++++ DATA TO USE

(* ===== verification/OffloadManager.v ===== *)
(** * The CPU offloading manager

    [vllm/v1/kv_offload/cpu/manager.py]: [CPUOffloadingManager] hands out the
    blocks of a CPU buffer, keeps them in a cache policy (any instance of
    [CachePolicy]) and tracks which are being read or written.  The constructor's
    dispatch on the policy name is the sum type [any_policy]. *)

From Stdlib Require Import Strings.Byte.
From S2P Require Import Prelude.
From S2P Require Import OrderedDict.
From S2P Require Import FreeQueue.
From S2P Require Import BlockHash.
From S2P Require Import PyNumber.
From S2P Require Import Offload.
Local Open Scope Z_scope.

(** ** Keys *)

(** [make_offload_key], [get_offload_block_hash], [get_offload_group_idx] *)
Definition make_offload_key (block_hash : bytes) (group_idx : Z) : outcome OffloadKey :=
  make_block_hash_with_group_id block_hash group_idx.
Definition get_offload_block_hash (key : OffloadKey) : bytes := get_block_hash key.
Definition get_offload_group_idx (key : OffloadKey) : Z := get_group_id key.

Record OffloadingEvent : Type := mkEvent {
  ev_keys : list OffloadKey;
  ev_medium : string;
  ev_removed : bool;
}.

(** [LoadStoreSpec]: the block ids; [PrepareStoreOutput]. *)
Record PrepareStoreOutput : Type := mkStoreOutput {
  keys_to_store : list OffloadKey;
  store_spec : list Z;
  evicted_keys : list OffloadKey;
}.

Section manager.
Context {P : Type} `{!CachePolicy P}.

Record CPUOffloadingManager : Type := mkCPU {
  _num_blocks : Z;
  _num_allocated_blocks : Z;
  _free_list : list Z;
  events : option (list OffloadingEvent);
  _policy : P;
  store_threshold : Z;
  max_tracker_size : Z;
  counts : option (list (OffloadKey * Z));
}.

Definition set_pool_ids (allocated : Z) (free : list Z) (m : CPUOffloadingManager) : CPUOffloadingManager :=
  mkCPU (_num_blocks m) allocated free (events m) (_policy m) (store_threshold m) (max_tracker_size m) (counts m).
Definition set_events (v : option (list OffloadingEvent)) (m : CPUOffloadingManager) : CPUOffloadingManager :=
  mkCPU (_num_blocks m) (_num_allocated_blocks m) (_free_list m) v (_policy m) (store_threshold m)
    (max_tracker_size m) (counts m).
Definition set_policy (v : P) (m : CPUOffloadingManager) : CPUOffloadingManager :=
  mkCPU (_num_blocks m) (_num_allocated_blocks m) (_free_list m) (events m) v (store_threshold m)
    (max_tracker_size m) (counts m).
Definition set_counts (v : option (list (OffloadKey * Z))) (m : CPUOffloadingManager) : CPUOffloadingManager :=
  mkCPU (_num_blocks m) (_num_allocated_blocks m) (_free_list m) (events m) (_policy m) (store_threshold m)
    (max_tracker_size m) v.

(** The constructor, for a policy already built. *)
Definition cpu_manager (num_blocks : Z) (policy : P) (enable_events : bool) (store_threshold max_tracker_size : Z)
    : CPUOffloadingManager :=
  mkCPU num_blocks 0 [] (if enable_events then Some [] else None) policy store_threshold max_tracker_size
    (if 2 <=? store_threshold then Some [] else None).

Definition on_policy {A} (m : M P A) : M CPUOffloadingManager A := zoom _policy set_policy m.

(** ** The block pool *)

Definition _get_num_free_blocks (m : CPUOffloadingManager) : Z :=
  zlen (_free_list m) + _num_blocks m - _num_allocated_blocks m.

(** [BlockStatus(self._free_list.pop())] *)
Fixpoint reuse_blocks (n : nat) (blocks : list BlockStatus) : M CPUOffloadingManager (list BlockStatus) :=
  match n with
  | O => mret blocks
  | S n =>
      m ← get;
      id ← of_option IndexError (last (_free_list m));
      put (set_pool_ids (_num_allocated_blocks m) (removelast (_free_list m)) m) ;;
      reuse_blocks n (blocks ++ [new_status id])
  end.

Fixpoint fresh_blocks (n : nat) (blocks : list BlockStatus) : M CPUOffloadingManager (list BlockStatus) :=
  match n with
  | O => mret blocks
  | S n =>
      m ← get;
      put (set_pool_ids (_num_allocated_blocks m + 1) (_free_list m) m) ;;
      fresh_blocks n (blocks ++ [new_status (_num_allocated_blocks m)])
  end.

Definition _allocate_blocks (keys : list OffloadKey) : M CPUOffloadingManager (list BlockStatus) :=
  m ← get;
  let num_fresh := Z.min (zlen keys) (_num_blocks m - _num_allocated_blocks m) in
  let num_reused := zlen keys - num_fresh in
  py_assert (num_reused <=? zlen (_free_list m)) ;;
  blocks ← fresh_blocks (Z.to_nat num_fresh) [];
  reuse_blocks (Z.to_nat num_reused) blocks.

Definition _free_block (block : BlockStatus) : M CPUOffloadingManager unit :=
  modify (λ m, set_pool_ids (_num_allocated_blocks m) (_free_list m ++ [bs_block_id block]) m).

(** ** The interface *)

Definition policy_lookup (key : OffloadKey) : M CPUOffloadingManager (option BlockStatus) :=
  m ← get; mret (policy_get key (_policy m)).
Definition policy_write (key : OffloadKey) (block : BlockStatus) : M CPUOffloadingManager unit :=
  modify (λ m, set_policy (policy_put key block (_policy m)) m).

(** The reference tracker of [lookup]. *)
Definition count_lookup (key : OffloadKey) : M CPUOffloadingManager unit :=
  m ← get;
  match counts m with
  | None => mret tt
  | Some counts =>
      match od_get key counts with
      | Some n => put (set_counts (Some (od_set key (n + 1) (od_to_end key counts))) m)
      | None =>
          kept ← (if max_tracker_size m <=? zlen counts then
                    match counts with [] => raise KeyError | _ :: rest => mret rest end
                  else mret counts);
          put (set_counts (Some (od_set key 1 kept)) m)
      end
  end.

(** [Some true]: ready, [Some false]: absent, [None]: retry. *)
Definition lookup (key : OffloadKey) : M CPUOffloadingManager (option bool) :=
  count_lookup key ;;
  block ← policy_lookup key;
  match block with
  | None => mret (Some false)
  | Some block => mret (if is_ready block then Some true else None)
  end.

Fixpoint load_loop (keys : list OffloadKey) (blocks : list BlockStatus)
    : M CPUOffloadingManager (list BlockStatus) :=
  match keys with
  | [] => mret blocks
  | key :: rest =>
      block ← policy_lookup key;
      block ← of_option AssertionError block;
      py_assert (is_ready block) ;;
      let block := set_ref_cnt (bs_ref_cnt block + 1) block in
      policy_write key block ;;
      load_loop rest (blocks ++ [block])
  end.

Definition prepare_load (keys : list OffloadKey) : M CPUOffloadingManager (list Z) :=
  blocks ← load_loop keys [];
  mret (bs_block_id <$> blocks).

Definition touch (keys : list OffloadKey) : M CPUOffloadingManager unit :=
  modify (λ m, set_policy (policy_touch keys (_policy m)) m).
Definition demote (keys : list OffloadKey) : M CPUOffloadingManager unit :=
  modify (λ m, set_policy (policy_demote keys (_policy m)) m).

Definition complete_load (keys : list OffloadKey) : M CPUOffloadingManager unit :=
  foreach keys (λ key,
    block ← policy_lookup key;
    block ← of_option AssertionError block;
    py_assert (0 <? bs_ref_cnt block) ;;
    policy_write key (set_ref_cnt (bs_ref_cnt block - 1) block)).

(** The keys often enough looked up. *)
Definition popular (m : CPUOffloadingManager) (keys : list OffloadKey) : list OffloadKey :=
  match counts m with
  | None => keys
  | Some counts => filter (λ k, store_threshold m ≤ default 0 (od_get k counts)) keys
  end.

Definition add_event (keys : list OffloadKey) (removed : bool) : M CPUOffloadingManager unit :=
  modify (λ m,
    match keys, events m with
    | _ :: _, Some l => set_events (Some (l ++ [mkEvent keys "CPU" removed])) m
    | _, _ => m
    end).

(** Make room: [None] when the policy cannot evict enough. *)
Definition make_room (n : Z) (keys : list OffloadKey) : M CPUOffloadingManager (option (list OffloadKey)) :=
  if 0 <? n then
    evicted ← on_policy (policy_evict n (list_to_set keys));
    match evicted with
    | None => mret None
    | Some evicted =>
        foreach evicted (λ e, _free_block e.2) ;;
        mret (Some evicted.*1)
    end
  else mret (Some []).

Definition prepare_store (keys : list OffloadKey) : M CPUOffloadingManager (option PrepareStoreOutput) :=
  m ← get;
  let keys := popular m keys in
  let to_store := filter (λ k, policy_get k (_policy m) = None) keys in
  if is_nil to_store then mret (Some (mkStoreOutput [] [] []))
  else
    let num_blocks_to_evict := zlen to_store - _get_num_free_blocks m in
    to_evict ← make_room num_blocks_to_evict keys;
    match to_evict with
    | None => mret None
    | Some to_evict =>
        add_event to_evict true ;;
        blocks ← _allocate_blocks to_store;
        py_assert (zlen blocks =? zlen to_store) ;;
        modify (λ m, set_policy
          (foldl (λ p e, policy_insert e.1 e.2 p) (_policy m) (zip to_store blocks)) m) ;;
        mret (Some (mkStoreOutput to_store (bs_block_id <$> blocks) to_evict))
    end.

(** One key of [complete_store]. *)
Definition complete_key (success : bool) (stored_keys : list OffloadKey) (key : OffloadKey)
    : M CPUOffloadingManager (list OffloadKey) :=
  block ← policy_lookup key;
  match block with
  | Some block =>
      if is_ready block then mret stored_keys
      else if success then
        policy_write key (set_ref_cnt 0 block) ;;
        mret (stored_keys ++ [key])
      else
        on_policy (policy_remove key) ;;
        _free_block block ;;
        mret stored_keys
  | None => mret stored_keys
  end.

Definition complete_store (keys : list OffloadKey) (success : bool) : M CPUOffloadingManager unit :=
  stored_keys ← foldM (complete_key success) keys [];
  add_event stored_keys false.

Definition reset_cache : M CPUOffloadingManager unit :=
  modify (λ m, set_pool_ids 0 [] (set_policy (policy_clear (_policy m)) m)).

Definition take_events : M CPUOffloadingManager (list OffloadingEvent) :=
  m ← get;
  match events m with
  | None => mret []
  | Some l => put (set_events (Some []) m) ;; mret l
  end.
End manager.
Arguments CPUOffloadingManager P : clear implicits.

(** ** The policy by name *)

Inductive any_policy : Type :=
  | AnyLru (p : Lru.LRUCachePolicy)
  | AnyArc (p : Arc.ARCCachePolicy).

(** The operation of whichever policy is inside. *)
Definition on_any {A} (lru : M Lru.LRUCachePolicy A) (arc : M Arc.ARCCachePolicy A) : M any_policy A := λ p,
  match p with
  | AnyLru p => let '(o, p) := lru p in (o, AnyLru p)
  | AnyArc p => let '(o, p) := arc p in (o, AnyArc p)
  end.

Definition map_any (lru : Lru.LRUCachePolicy → Lru.LRUCachePolicy) (arc : Arc.ARCCachePolicy → Arc.ARCCachePolicy)
    (p : any_policy) : any_policy :=
  match p with AnyLru p => AnyLru (lru p) | AnyArc p => AnyArc (arc p) end.

#[export] Instance any_cache_policy : CachePolicy any_policy := {|
  policy_get k p := match p with AnyLru p => policy_get k p | AnyArc p => policy_get k p end;
  policy_insert k b := map_any (policy_insert k b) (policy_insert k b);
  policy_remove k := on_any (policy_remove k) (policy_remove k);
  policy_touch ks := map_any (policy_touch ks) (policy_touch ks);
  policy_demote ks := map_any (policy_demote ks) (policy_demote ks);
  policy_evict n protected := on_any (policy_evict n protected) (policy_evict n protected);
  policy_clear := map_any policy_clear policy_clear;
  policy_put k b := map_any (policy_put k b) (policy_put k b);
|}.

(** [CPUOffloadingManager.__init__] *)
Definition CPUOffloadingManager_init (num_blocks : Z) (cache_policy : string) (enable_events : bool)
    (store_threshold max_tracker_size : Z) : outcome (CPUOffloadingManager any_policy) :=
  if String.eqb cache_policy "lru" then
    Ret (cpu_manager num_blocks (AnyLru Lru.new) enable_events store_threshold max_tracker_size)
  else if String.eqb cache_policy "arc" then
    Ret (cpu_manager num_blocks (AnyArc (Arc.new num_blocks)) enable_events store_threshold max_tracker_size)
  else Raise ValueError.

++++++++

WHAT THE EXERCISE ASKS: Output exactly the lines of the records from the first through the one bearing "From S2P Require Import PyNumber.", both ends included.

RESPONSE FOR THIS EXERCISE:
(* ===== verification/OffloadManager.v ===== *)
(** * The CPU offloading manager

    [vllm/v1/kv_offload/cpu/manager.py]: [CPUOffloadingManager] hands out the
    blocks of a CPU buffer, keeps them in a cache policy (any instance of
    [CachePolicy]) and tracks which are being read or written.  The constructor's
    dispatch on the policy name is the sum type [any_policy]. *)

From Stdlib Require Import Strings.Byte.
From S2P Require Import Prelude.
From S2P Require Import OrderedDict.
From S2P Require Import FreeQueue.
From S2P Require Import BlockHash.
From S2P Require Import PyNumber.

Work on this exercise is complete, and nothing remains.